__Data supplied__.
Lemma stepup_parser_safe_witness :
  let c := {| STEPUP_MAX_DIGESTS := 24; STEPUP_MAX_ITEMS := 16; STEPUP_LEAN := false |} in
  match parse_response (H := c) 18 (mem_of small_response) with
  | Ok d _ => doc_ok (H := c) 0 18 d /\ take 8 (sd_doc_type d) = [97; 108; 105; 114; 111; 45; 97; 0]
  | _ => False
  end.
Proof.
  pose proof (stepup_parser_safe (H := {| STEPUP_MAX_DIGESTS := 24; STEPUP_MAX_ITEMS := 16; STEPUP_LEAN := false |}) 18
    (mem_of small_response) (mem_of (small_response ++ [1; 2; 3])) ltac:(lia)
    (fun a => byte_at_ok small_response a (bytes_all small_response eq_refl))) as H.
  destruct H as [_ H].
  - intros a Ha. unfold mem_of, byte_at. rewrite app_nth1; [done|]. change (length small_response) with 18%nat. lia.
  - cbv zeta. revert H. destruct (parse_response 18 (mem_of small_response)) as [d c| |] eqn:E; [|done|done].
    intros [Hd _]. split; [exact Hd|]. vm_compute in E. injection E as <- _. reflexivity.
Defined.

(** ** The calendar *)

Definition leap (y : Z) : bool := (y mod 4 =? 0) && (negb (y mod 100 =? 0) || (y mod 400 =? 0)).

Definition month_days (y m : Z) : Z :=
  if m =? 2 then (if leap y then 29 else 28) else if (m =? 4) || (m =? 6) || (m =? 9) || (m =? 11) then 30 else 31.

(** The day after a day. *)
Definition next_day (t : Z * Z * Z) : Z * Z * Z :=
  let '(y, m, d) := t in
  if d <? month_days y m then (y, m, d + 1) else if m <? 12 then (y, m + 1, 1) else (y + 1, 1, 1).

Definition nth_day (n : nat) : Z * Z * Z := Nat.iter n next_day (1970, 1, 1).

Definition date_ok (t : Z * Z * Z) : Prop := let '(y, m, d) := t in 1970 <= y /\ 1 <= m <= 12 /\ 1 <= d <= month_days y m.

Lemma month_days_range y m : 28 <= month_days y m <= 31.
Proof. unfold month_days. repeat case_match; lia. Qed.

Lemma next_day_ok t : date_ok t -> date_ok (next_day t).
Proof.
  destruct t as [[y m] d]. intros (Hy & Hm & Hd). unfold next_day. destruct (Z.ltb_spec d (month_days y m)); [cbn; lia|].
  pose proof (month_days_range y (m + 1)). pose proof (month_days_range (y + 1) 1). destruct (Z.ltb_spec m 12); cbn; lia.
Qed.

Lemma nth_day_ok n : date_ok (nth_day n).
Proof. induction n as [|n IH]; [cbn; lia|]. by apply next_day_ok. Qed.

Definition year_of (t : Z * Z * Z) : Z := t.1.1.

Lemma next_day_year t : year_of t <= year_of (next_day t).
Proof. destruct t as [[y m] d]. unfold next_day. repeat case_match; unfold year_of; cbn; lia. Qed.

Definition month_step (y m : Z) : bool :=
  days_from_civil (if m <? 12 then y else y + 1) (if m <? 12 then m + 1 else 1) 1 =? days_from_civil y m 1 + month_days y m.

(** Four centuries on, everything is as before. *)
Lemma days_period y k m d : 1 <= y -> 0 <= k -> days_from_civil (y + 400 * k) m d = days_from_civil y m d + 146097 * k.
Proof.
  intros Hy Hk. unfold days_from_civil. cbv zeta. set (j := if m <=? 2 then 1 else 0).
  assert (0 <= j <= 1) as Hj by (subst j; destruct (m <=? 2); lia).
  destruct (Z.leb_spec 0 (y + 400 * k - j)); [|lia]. destruct (Z.leb_spec 0 (y - j)); [|lia].
  rewrite !Z.quot_div_nonneg by lia. replace (y + 400 * k - j) with (y - j + k * 400) by lia.
  rewrite Z.div_add by lia. replace (y - j + k * 400 - ((y - j) / 400 + k) * 400) with (y - j - (y - j) / 400 * 400) by lia.
  lia.
Qed.

Lemma month_days_period y k m : month_days (y + 400 * k) m = month_days y m.
Proof.
  unfold month_days, leap. replace (y + 400 * k) with (y + (100 * k) * 4) by lia. rewrite Z.mod_add by lia.
  replace (y + 100 * k * 4) with (y + (4 * k) * 100) by lia. rewrite Z.mod_add by lia.
  replace (y + 4 * k * 100) with (y + k * 400) by lia. by rewrite Z.mod_add by lia.
Qed.

(** The number of the first of a month grows by the days of the month: looked
    up for every month of four centuries. *)
Lemma month_table : forallb (fun y => forallb (month_step y) (seqZ 1 12)) (seqZ 1 400) = true.
Proof. by vm_compute. Qed.

Lemma month_step_ok y m : 1 <= y -> 1 <= m <= 12 -> month_step y m = true.
Proof.
  intros Hy Hm. pose proof month_table as H. rewrite forallb_forall in H.
  assert (0 <= (y - 1) mod 400 < 400 /\ 0 <= (y - 1) / 400 /\ y = 1 + (y - 1) mod 400 + 400 * ((y - 1) / 400)) as (H1 & H2 & H3) by zdiv.
  set (r := 1 + (y - 1) mod 400) in *. set (k := (y - 1) / 400) in *.
  specialize (H r ltac:(apply list_elem_of_In, elem_of_seqZ; lia)). rewrite forallb_forall in H.
  specialize (H m ltac:(apply list_elem_of_In, elem_of_seqZ; lia)). rewrite H3. unfold month_step in *. apply Z.eqb_eq in H. apply Z.eqb_eq.
  rewrite month_days_period. destruct (m <? 12); [rewrite !days_period by lia; lia|].
  replace (r + 400 * k + 1) with (r + 1 + 400 * k) by lia. rewrite !days_period by lia. lia.
Qed.

(** Inside a month the days count up. *)
Lemma days_linear y m d : 0 <= y <= 10000 -> 1 <= m <= 12 -> 1 <= d <= 31 ->
  days_from_civil y m d = days_from_civil y m 1 + (d - 1).
Proof.
  intros Hy Hm Hd. unfold days_from_civil. cbv zeta.
  set (y' := y - _). set (era := Z.quot _ 400). set (yoe := u32 (y' - era * 400)).
  set (q := u32 (153 * _ + 2) / 5).
  assert (0 <= q <= 2 ^ 30) as Hq.
  { subst q. match goal with |- 0 <= u32 ?x / 5 <= _ => pose proof (wrap_range 32 x ltac:(lia)) as Hr; set (v := u32 x) in * end.
    unfold in_u in Hr. split; [apply Z.div_pos; lia|]. apply Z.div_le_upper_bound; lia. }
  assert (0 <= yoe < 400) as Hyoe.
  { subst yoe era y'. destruct (Z.leb_spec m 2).
    - destruct (Z.leb_spec 0 (y - 1)); [rewrite Z.quot_div_nonneg by lia|].
      + rewrite (wrap_id 32) by (unfold in_u; zdiv). zdiv.
      + replace y with 0 by lia. by vm_compute.
    - destruct (Z.leb_spec 0 (y - 0)); [|lia]. rewrite Z.quot_div_nonneg by lia.
      rewrite (wrap_id 32) by (unfold in_u; zdiv). zdiv. }
  assert (0 <= q + 31 < 2 ^ 32) by lia.
  rewrite !(wrap_id 32 (yoe * 365)) by (unfold in_u; lia).
  assert (0 <= yoe / 4 <= 100 /\ 0 <= yoe / 100 <= yoe / 4) as [H4 H100] by zdiv.
  rewrite (wrap_id 32 (q + d - 1)) by (unfold in_u; lia). rewrite (wrap_id 32 (q + 1 - 1)) by (unfold in_u; lia).
  rewrite !(wrap_id 32) by (unfold in_u; lia). lia.
Qed.

Lemma next_day_counts t : date_ok t -> year_of t <= 9999 -> year_of (next_day t) <= 9999 ->
  let '(y, m, d) := t in let '(y', m', d') := next_day t in
  days_from_civil y' m' d' = days_from_civil y m d + 1.
Proof.
  destruct t as [[y m] d]. intros (Hy & Hm & Hd) H1 H2. pose proof (month_days_range y m). unfold year_of, next_day in *. cbn [fst] in *.
  pose proof (month_step_ok y m ltac:(lia) ltac:(lia)) as Hs. apply Z.eqb_eq in Hs.
  destruct (Z.ltb_spec d (month_days y m)).
  - rewrite (days_linear y m (d + 1)), (days_linear y m d) by lia. lia.
  - rewrite (days_linear y m d) by lia. destruct (Z.ltb_spec m 12); lia.
Qed.

Lemma nth_day_number n : year_of (nth_day n) <= 9999 ->
  let '(y, m, d) := nth_day n in days_from_civil y m d = Z.of_nat n.
Proof.
  induction n as [|n IH]; [done|]. change (nth_day (S n)) with (next_day (nth_day n)). intros Hy.
  pose proof (next_day_year (nth_day n)). specialize (IH ltac:(lia)).
  pose proof (next_day_counts (nth_day n) (nth_day_ok n) ltac:(lia) Hy) as Hc.
  destruct (nth_day n) as [[y m] d]. destruct (next_day (y, m, d)) as [[y' m'] d']. lia.
Qed.

(** ["YYYY-MM-DDTHH:MM:SSZ"] *)
Definition two_digits (n : Z) : list Z := [48 + n / 10; 48 + n mod 10].
Definition print_tdate (y m d hh mm ss : Z) : list Z :=
  two_digits (y / 100) ++ two_digits (y mod 100) ++ [45] ++ two_digits m ++ [45] ++ two_digits d ++ [84] ++
  two_digits hh ++ [58] ++ two_digits mm ++ [58] ++ two_digits ss ++ [90].

Lemma digit2_two s i n : 0 <= n < 100 -> byte_at s i = 48 + n / 10 -> byte_at s (i + 1) = 48 + n mod 10 -> digit2 s i = Some n.
Proof.
  intros Hn H0 H1. unfold digit2. rewrite H0, H1.
  assert (0 <= n / 10 <= 9 /\ 0 <= n mod 10 <= 9 /\ n = 10 * (n / 10) + n mod 10) as (Ha & Hb & Hc) by zdiv.
  destruct (Z.ltb_spec (48 + n / 10) 48); [lia|]. destruct (Z.ltb_spec 57 (48 + n / 10)); [lia|].
  destruct (Z.ltb_spec (48 + n mod 10) 48); [lia|]. destruct (Z.ltb_spec 57 (48 + n mod 10)); [lia|]. cbn [orb]. f_equal. lia.
Qed.

Lemma tdate_epoch_print y m d hh mm ss :
  0 <= y <= 9999 -> 1 <= m <= 12 -> 1 <= d <= 31 -> 0 <= hh < 24 -> 0 <= mm < 60 -> 0 <= ss <= 60 ->
  tdate_epoch (print_tdate y m d hh mm ss) = Some (days_from_civil y m d * 86400 + hh * 3600 + mm * 60 + ss).
Proof.
  intros Hy Hm Hd Hh Hmi Hs. unfold tdate_epoch. change (negb (zlen (print_tdate y m d hh mm ss) =? 20)) with false.
  assert (0 <= y / 100 < 100 /\ 0 <= y mod 100 < 100 /\ y = y / 100 * 100 + y mod 100) as (H1 & H2 & H3) by zdiv.
  cbn [orb]. match goal with |- (if ?b then _ else _) = _ => change b with false end. cbv iota.
  rewrite (digit2_two _ 0 (y / 100)), (digit2_two _ 2 (y mod 100)), (digit2_two _ 5 m), (digit2_two _ 8 d),
    (digit2_two _ 11 hh), (digit2_two _ 14 mm), (digit2_two _ 17 ss) by (lia || reflexivity).
  cbn [mbind option_bind]. rewrite <- H3.
  destruct (Z.ltb_spec m 1); [lia|]. destruct (Z.ltb_spec 12 m); [lia|]. destruct (Z.ltb_spec d 1); [lia|].
  destruct (Z.ltb_spec 31 d); [lia|]. destruct (Z.ltb_spec 23 hh); [lia|]. destruct (Z.ltb_spec 59 mm); [lia|].
  destruct (Z.ltb_spec 60 ss); [lia|]. done.
Qed.

(** The date reader agrees with the calendar: the text of the [n]-th day
    after 1 January 1970, up to the year 9999, leap years included, is read as
    [n] days of seconds and the time of day. *)
Theorem tdate_epoch_calendar n hh mm ss :
  year_of (nth_day n) <= 9999 -> 0 <= hh < 24 -> 0 <= mm < 60 -> 0 <= ss <= 60 ->
  let '(y, m, d) := nth_day n in
  tdate_epoch (print_tdate y m d hh mm ss) = Some (Z.of_nat n * 86400 + hh * 3600 + mm * 60 + ss).
Proof.
  intros Hy Hh Hm Hs. pose proof (nth_day_number n Hy) as Hn. pose proof (nth_day_ok n) as Hok.
  destruct (nth_day n) as [[y m] d]. destruct Hok as (H1 & H2 & H3). unfold year_of in Hy. cbn [fst] in Hy.
  pose proof (month_days_range y m). rewrite tdate_epoch_print by lia. by rewrite Hn.
Qed.

Lemma tdate_epoch_calendar_witness :
  tdate_epoch (print_tdate 1972 2 29 12 34 56) = Some (789 * 86400 + 12 * 3600 + 34 * 60 + 56).
Proof. exact (tdate_epoch_calendar 789 12 34 56 ltac:(vm_compute; discriminate) ltac:(lia) ltac:(lia) ltac:(lia)). Defined.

__Your instructions__.
The listing above holds a line with "intros Hy Hm." and a line with "specialize (H r". Print the stretch from the first through the second, exactly and alone.

__Written response__.
  intros Hy Hm. pose proof month_table as H. rewrite forallb_forall in H.
  assert (0 <= (y - 1) mod 400 < 400 /\ 0 <= (y - 1) / 400 /\ y = 1 + (y - 1) mod 400 + 400 * ((y - 1) / 400)) as (H1 & H2 & H3) by zdiv.
  set (r := 1 + (y - 1) mod 400) in *. set (k := (y - 1) / 400) in *.
  specialize (H r ltac:(apply list_elem_of_In, elem_of_seqZ; lia)). rewrite forallb_forall in H.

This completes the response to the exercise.